# MLIP 2023: psiflow tutorial
**author**: Sander Vandenhaute

copyright (c) 2023 Ghent University. This tutorial is licensed under the MIT license, and is part of the official psiflow codebase.

---

This tutorial consists of the following parts:

- **Parsl 101**: Apps and Futures
- **Building blocks**: Dataset, Model, Walker, Reference
- **Online learning**: MACE and umbrella sampling
- **Inference**: free energy profile via MBAR

In [None]:
%%capture

# set up container engine
!sudo add-apt-repository -y ppa:apptainer/ppa
!sudo apt update
!sudo apt install -y apptainer

# download and install psiflow + dependencies
!pip install 'psiflow[parsl] @ git+https://github.com/molmod/psiflow' py3Dmol pymbar

# get notebook source files and helper functions
!wget https://raw.githubusercontent.com/molmod/psiflow/main/examples/notebook/notebook_utils.py
!wget https://raw.githubusercontent.com/molmod/psiflow/main/examples/notebook/zerokelvin.xyz

# colab stuff
import site
site.main()
import os
os.environ["WANDB_ANONYMOUS"] = "must"

In [None]:
import os
import shutil
from pathlib import Path
import numpy as np

from parsl.app.app import python_app

import psiflow
from psiflow.data import Dataset
from psiflow.models import MACEModel, MACEConfig, load_model
from psiflow.walkers import DynamicWalker, PlumedBias, BiasedDynamicWalker
from psiflow.reference import PySCFReference
from psiflow.learning import SequentialLearning
from psiflow.metrics import Metrics

Before we begin, we **highly** recommend you to use Weights & Biases for monitoring online learning workflows with psiflow.

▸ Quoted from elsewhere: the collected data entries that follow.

(* ===== verification/CircularDeque.v ===== *)
(** * The circular deque

    Model of [base::circular_deque] of
    [src/include/base/containers/circular_deque.h] and of the
    [internal::VectorBuffer] of [vector_buffer.h] it stores its items in.  The
    buffer is a list of cells; a cell holds [Some x] while an object lives in
    it and [None] otherwise.  Destroying or moving from a cell in which no
    object lives is an error of the model ([UninitRead]), so that theorems
    that say an operation returns also say that every object is destroyed at
    most once and never used after.  Debug checks depend on the build mode;
    the generation counter of a deque and of its iterators is kept in both.
    Sizes and indices are natural numbers.  A sum or a difference that is not
    bounded by the capacity of the buffer is reduced to the width of [size_t]
    as in the source ([size_add], [size_sub]), the number of bytes of a new
    buffer is checked for overflow, and an allocation of more bytes than an
    object can have fails.  The width of [size_t] and the size of an item are
    those of the class [ItemLayout]. *)

From S2P Require Import Prelude.

(** [DCHECK] and [CHECK] of Chromium's base library. *)
Abbreviation DCHECK := RTC_DCHECK.
Abbreviation CHECK := RTC_CHECK.

(** ** Sizes *)

(** The width of [size_t] on the target and [sizeof(T)]. *)
Class ItemLayout := {
  size_bits : Z;
  sizeof_T : Z;
  size_bits_cases : size_bits = 32 ∨ size_bits = 64;
  sizeof_T_pos : 0 < sizeof_T
}.

Section Sizes.
Context {lay : ItemLayout}.

(** [a + b] and [a - b] in [size_t]. *)
Definition size_add (a b : nat) : nat := Z.to_nat (wrapU size_bits (Z.of_nat a + Z.of_nat b)).
Definition size_sub (a b : nat) : nat := Z.to_nat (wrapU size_bits (Z.of_nat a - Z.of_nat b)).

(** [PTRDIFF_MAX], the largest number of bytes [malloc] provides. *)
Definition ptrdiff_max : Z := 2 ^ (size_bits - 1) - 1.

(** The largest number of items a buffer can have. *)
Definition max_cells : nat := Z.to_nat (ptrdiff_max / sizeof_T).

(** A list of [n] items, and the spare room the growth policy adds to it,
    can be allocated. *)
Definition fits (n : nat) : bool := sizeof_T * Z.of_nat (n + n / 4 + 4) <=? ptrdiff_max.

Lemma modulus_half : 2 ^ size_bits = 2 * (ptrdiff_max + 1) ∧ 0 < ptrdiff_max.
Proof. unfold ptrdiff_max. destruct size_bits_cases as [-> | ->]; split; reflexivity. Qed.

Lemma max_cells_spec n : (n ≤ max_cells)%nat ↔ sizeof_T * Z.of_nat n ≤ ptrdiff_max.
Proof.
  pose proof sizeof_T_pos. pose proof modulus_half as [_ Hp]. unfold max_cells.
  assert (0 ≤ ptrdiff_max / sizeof_T) by (apply Z.div_pos; lia). split; intros Hn.
  - assert (sizeof_T * (ptrdiff_max / sizeof_T) ≤ ptrdiff_max) by (apply Z.mul_div_le; lia). nia.
  - assert (Z.of_nat n ≤ ptrdiff_max / sizeof_T) by (apply Z.div_le_lower_bound; lia). lia.
Qed.

(** Sums of indices of a buffer that could be allocated do not wrap around. *)
Lemma max_cells_modulus : 2 * Z.of_nat max_cells + 2 ≤ 2 ^ size_bits.
Proof.
  pose proof sizeof_T_pos. pose proof modulus_half as [-> Hp]. pose proof (proj1 (max_cells_spec max_cells)). nia.
Qed.

Lemma size_add_small a b : (a + b ≤ 2 * max_cells + 1)%nat → size_add a b = (a + b)%nat.
Proof. intros. unfold size_add. pose proof max_cells_modulus. rewrite wrapU_small; lia. Qed.

Lemma size_sub_small a b : (b ≤ a ≤ 2 * max_cells + 1)%nat → size_sub a b = (a - b)%nat.
Proof. intros. unfold size_sub. pose proof max_cells_modulus. rewrite wrapU_small; lia. Qed.

(** The sum of an offset in a buffer and a [ptrdiff_t], converted back. *)
Lemma offset_wrap (i : nat) delta :
  (i ≤ max_cells)%nat → - ptrdiff_max - 1 ≤ delta ≤ ptrdiff_max →
  wrapS size_bits (Z.of_nat i + delta) =
    if Z.of_nat i + delta <=? ptrdiff_max then Z.of_nat i + delta else Z.of_nat i + delta - 2 ^ size_bits.
Proof.
  intros Hi Hd. pose proof max_cells_modulus. pose proof modulus_half as [Hm Hp]. unfold wrapS.
  replace (2 ^ (size_bits - 1)) with (ptrdiff_max + 1) by (unfold ptrdiff_max; lia).
  destruct (Z.leb_spec (Z.of_nat i + delta) ptrdiff_max).
  - rewrite Z.mod_small; lia.
  - rewrite <-(Z.mod_unique_pos _ (2 ^ size_bits) 1 (Z.of_nat i + delta + (ptrdiff_max + 1) - 2 ^ size_bits)); lia.
Qed.
Lemma element_at_ok h i x : heap_ h !! i = Some (Some x) → element_at h i = Ret x.
Proof. intros Hi. unfold element_at, cell. by rewrite Hi. Qed.

Lemma SetHeapHandle_ok h i x :
  heap_ h !! i = Some (Some x) → SetHeapHandle h i = Ret (mkHeap (heap_ h) (storage_Set (handles_ h) (Some x) i)).
Proof.
  intros Hi. unfold SetHeapHandle, GetHeapHandle, cell. simpl. rewrite Hi. simpl.
  unfold storage_Get, storage_Set. simpl. destruct (handle_ x) as [k|]; simpl; [|done].
  rewrite lookup_insert_eq. simpl. by pass.
Qed.

Lemma ClearHeapHandle_ok h i a :
  heap_ h !! i = Some a → ClearHeapHandle h i = Ret (mkHeap (heap_ h) (storage_Clear (handles_ h) a)).
Proof.
  intros Hi. unfold ClearHeapHandle, GetHeapHandle, cell. simpl. rewrite Hi. simpl.
  unfold storage_Get, storage_Clear. destruct (a ≫= handle_) as [k|]; simpl; [|by pass].
  rewrite lookup_delete_eq. by pass.
Qed.

(** Handles after the hole has moved from [p] to [q]. *)
Lemma handles_move handles c p q x :
  handles_ok handles (λ i, i = p) c → (p ≤ length c)%nat → p ≠ q → c !! q = Some (Some x) →
  handles_ok (storage_Set handles (Some x) p) (λ i, i = q) (<[q := None]> (<[p := Some x]> (pad p c))).
Proof.
  intros Hok Hp Hpq Hx k i.
  assert (∀ y, <[q:=None]> (<[p:=Some x]> (pad p c)) !! i = Some (Some y) ↔
     i ≠ q ∧ ((i = p ∧ y = x) ∨ (i ≠ p ∧ c !! i = Some (Some y)))) as Hc.
  { intros y. rewrite moved_live by (done || by apply pad_length). by rewrite pad_live. }
  setoid_rewrite Hc. clear Hc. unfold storage_Set. simpl.
  pose proof (proj2 (Hok k q)) as Hq. pose proof (proj1 (Hok k i)) as H1. pose proof (proj2 (Hok k i)) as H2.
  destruct (handle_ x) as [kx|] eqn:Ex; [destruct (decide (k = kx)) as [->|Hk]|].
  - rewrite lookup_insert_eq. assert (handles !! kx = Some q) as Hq' by (apply Hq; eauto). split.
    + intros [= <-]. split; [done|]. exists x. auto.
    + intros (Hi & y & (_ & [[-> ->]|[Hip Hy]]) & Ey); [done|]. rewrite H2 in Hq' by eauto. congruence.
  - rewrite lookup_insert_ne by done. split.
    + intros (Hip & y & Hy & Ey)%H1. assert (i ≠ q) by congruence. eauto 8.
    + intros (Hi & y & (_ & [[-> ->]|[Hip Hy]]) & Ey); [congruence|]. eauto.
  - split.
    + intros (Hip & y & Hy & Ey)%H1. assert (i ≠ q) by congruence. eauto 8.
    + intros (Hi & y & (_ & [[-> ->]|[Hip Hy]]) & Ey); [congruence|]. eauto.
Qed.
(** Shrinking reclaims memory and loses nothing.  When a shrink is due
    and the capacity exceeds what the recent maximum needs by more than the
    threshold, [MaybeShrinkQueue] leaves a single ring just large enough for
    that maximum (at least the minimum ring), keeps the items, starts a new
    observation period from the current size and allows the next shrink five
    seconds later; before that time it does nothing. *)
Theorem lazy_deque_shrink d xs now :
  lazy_rep d xs → rings_ d ≠ [] →
  (now < next_resize_time_ d → MaybeShrinkQueue d now = Ret d) ∧
  (next_resize_time_ d ≤ now →
   (Nat.max kMinimumRingSize (max_size_ d + 1) + kReclaimThreshold < lazy_capacity d)%nat →
   ∃ d', MaybeShrinkQueue d now = Ret d' ∧ lazy_rep d' xs ∧ lazy_capacity d' = Nat.max kMinimumRingSize (max_size_ d + 1) ∧
     length (rings_ d') = 1%nat ∧ max_size_ d' = size_ d ∧ next_resize_time_ d' = now + 5000000).
Proof.
  intros Hd Hnn. destruct (lazy_rep_last d xs Hd Hnn) as (rs & r & xss & ys & _ & _ & _ & _ & Ht & _).
  pose proof (lr_max _ _ Hd) as Hm. pose proof (lr_size _ _ Hd) as Hs. unfold MaybeShrinkQueue. rewrite Ht. simpl is_null. cbv iota.
  rewrite dcheck_pass, bind_ret by (by apply Nat.leb_le). split; intros Hnow.
  { by rewrite (proj2 (Z.ltb_lt _ _)). }
  intros Hcap. rewrite (proj2 (Z.ltb_ge _ _)) by done.
  assert ((if (max_size_ d + 1 <? kMinimumRingSize)%nat then kMinimumRingSize else (max_size_ d + 1)%nat) =
          Nat.max kMinimumRingSize (max_size_ d + 1)) as -> by (zcase; lia).
  set (d1 := mkLazy (rings_ d) _ _ (size_ d) _ _).
  assert (lazy_rep d1 xs) as Hd1 by (destruct Hd; split; simpl; try done; congruence).
  rewrite (proj2 (Nat.leb_gt _ _)) by (unfold lazy_capacity in *; simpl; lia).
  destruct (SetCapacity_ok d1 xs (Nat.max kMinimumRingSize (max_size_ d + 1)) Hd1) as (d2 & E & Hd2 & Hc2 & H1 & Hmx); [lia..|].
  rewrite E, bind_ret. eexists. split; [done|]. split_and!; try done. destruct Hd2. by split.
Qed.

End Chain.

(** ** Witnesses *)

Definition queue_example : list lop :=
  [LPushBack 1; LPushBack 2; LPushBack 3; LPushBack 4; LPushFront 0; LPopFront; LSwap; LPushBack 9; LSwap;
   LMaybeShrink 7; LPopFront].

Lemma lazy_deque_refines_list_witness :
  ∃ d other, lazy_run (bm := debug_build) (LazyDeque_init, LazyDeque_init) queue_example = Ret (d, other) ∧
    lazy_back (bm := debug_build) d = Ret 4.
Proof.
  destruct (lazy_deque_refines_list (bm := debug_build) queue_example [2; 3; 4] [9])
    as (d & other & E & _ & _ & _ & _ & Hb & _); [by vm_compute|]. exists d, other. split; [done|]. by apply (Hb 4 [2; 3]).
Defined.

(** Twenty-four items pushed and all but two popped, with a first due call
    that starts a new observation period: the next due call shrinks. *)
Definition shrink_example : list lop :=
  repeat (LPushBack 1) 24 ++ repeat LPopFront 22 ++ [LMaybeShrink 0].

Lemma lazy_deque_shrink_witness :
  ∃ d d' other, lazy_run (bm := debug_build) (LazyDeque_init, LazyDeque_init) shrink_example = Ret (d, other) ∧
    MaybeShrinkQueue (bm := debug_build) d (-1) = Ret d ∧
    MaybeShrinkQueue (bm := debug_build) d 10 = Ret d' ∧ lazy_capacity d = 37%nat ∧ lazy_capacity d' = 4%nat.
Proof.
  destruct (lazy_run_ok (bm := debug_build) shrink_example _ ([], []) ([1; 1], []) pair_rep_init eq_refl)
    as ([d other] & E & Hd & _). exists d.
  assert (next_resize_time_ d = 0 ∧ max_size_ d = 2%nat ∧ lazy_capacity d = 37%nat) as (H1 & H2 & H3)
    by (vm_compute in E; injection E as <- _; by vm_compute).
  destruct (lazy_deque_shrink (bm := debug_build) d [1; 1] (-1) Hd (lazy_nonempty_rings _ _ _ Hd)) as [Hbefore _].
  destruct (lazy_deque_shrink (bm := debug_build) d [1; 1] 10 Hd (lazy_nonempty_rings _ _ _ Hd)) as [_ Hafter].
  destruct Hafter as (d' & E' & _ & Hc & _); [lia|rewrite H2, H3; vm_compute; lia|].
  exists d', other. rewrite H2 in Hc. split_and!; [done|apply Hbefore; lia|done|done|by vm_compute in Hc].
Defined.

Head over to [wandb.ai](https://wandb.ai), login via GitHub/Google/... , go to [wandb.ai/authorize](https://wandb.ai/authorize), and copy paste the API key in the cell below to set it as an environment variable:

In [None]:
os.environ['WANDB_API_KEY'] = your_api_key_from_wandb

Psiflow can be configured for execution on arbitrary types of compute resources, including local workstations, SLURM clusters, Google Cloud instances, Kubernetes, HTCondor, etc. This tutorial will use the Mahti SLURM cluster provided by CSC, and a `mahti.yaml` configuration file is available in `/scratch/project_2008666/psiflow`. Copy it into the working directory of this notebook and load it such that psiflow can use its resources:

In [None]:
shutil.rmtree('psiflow_internal', ignore_errors=True) # auto-remove temporary cache dir if it exists
psiflow.load_from_yaml('mahti.yaml')

Lastly, it might be handy to keep the following tabs open:

- the [repository](https://github.com/molmod/psiflow) and [documentation](https://molmod.github.io/psiflow) of psiflow
- a login shell on Mahti/Puhti, to be able to track job submissions and inspect logs (via `ssh your_username@mahti.csc.fi`)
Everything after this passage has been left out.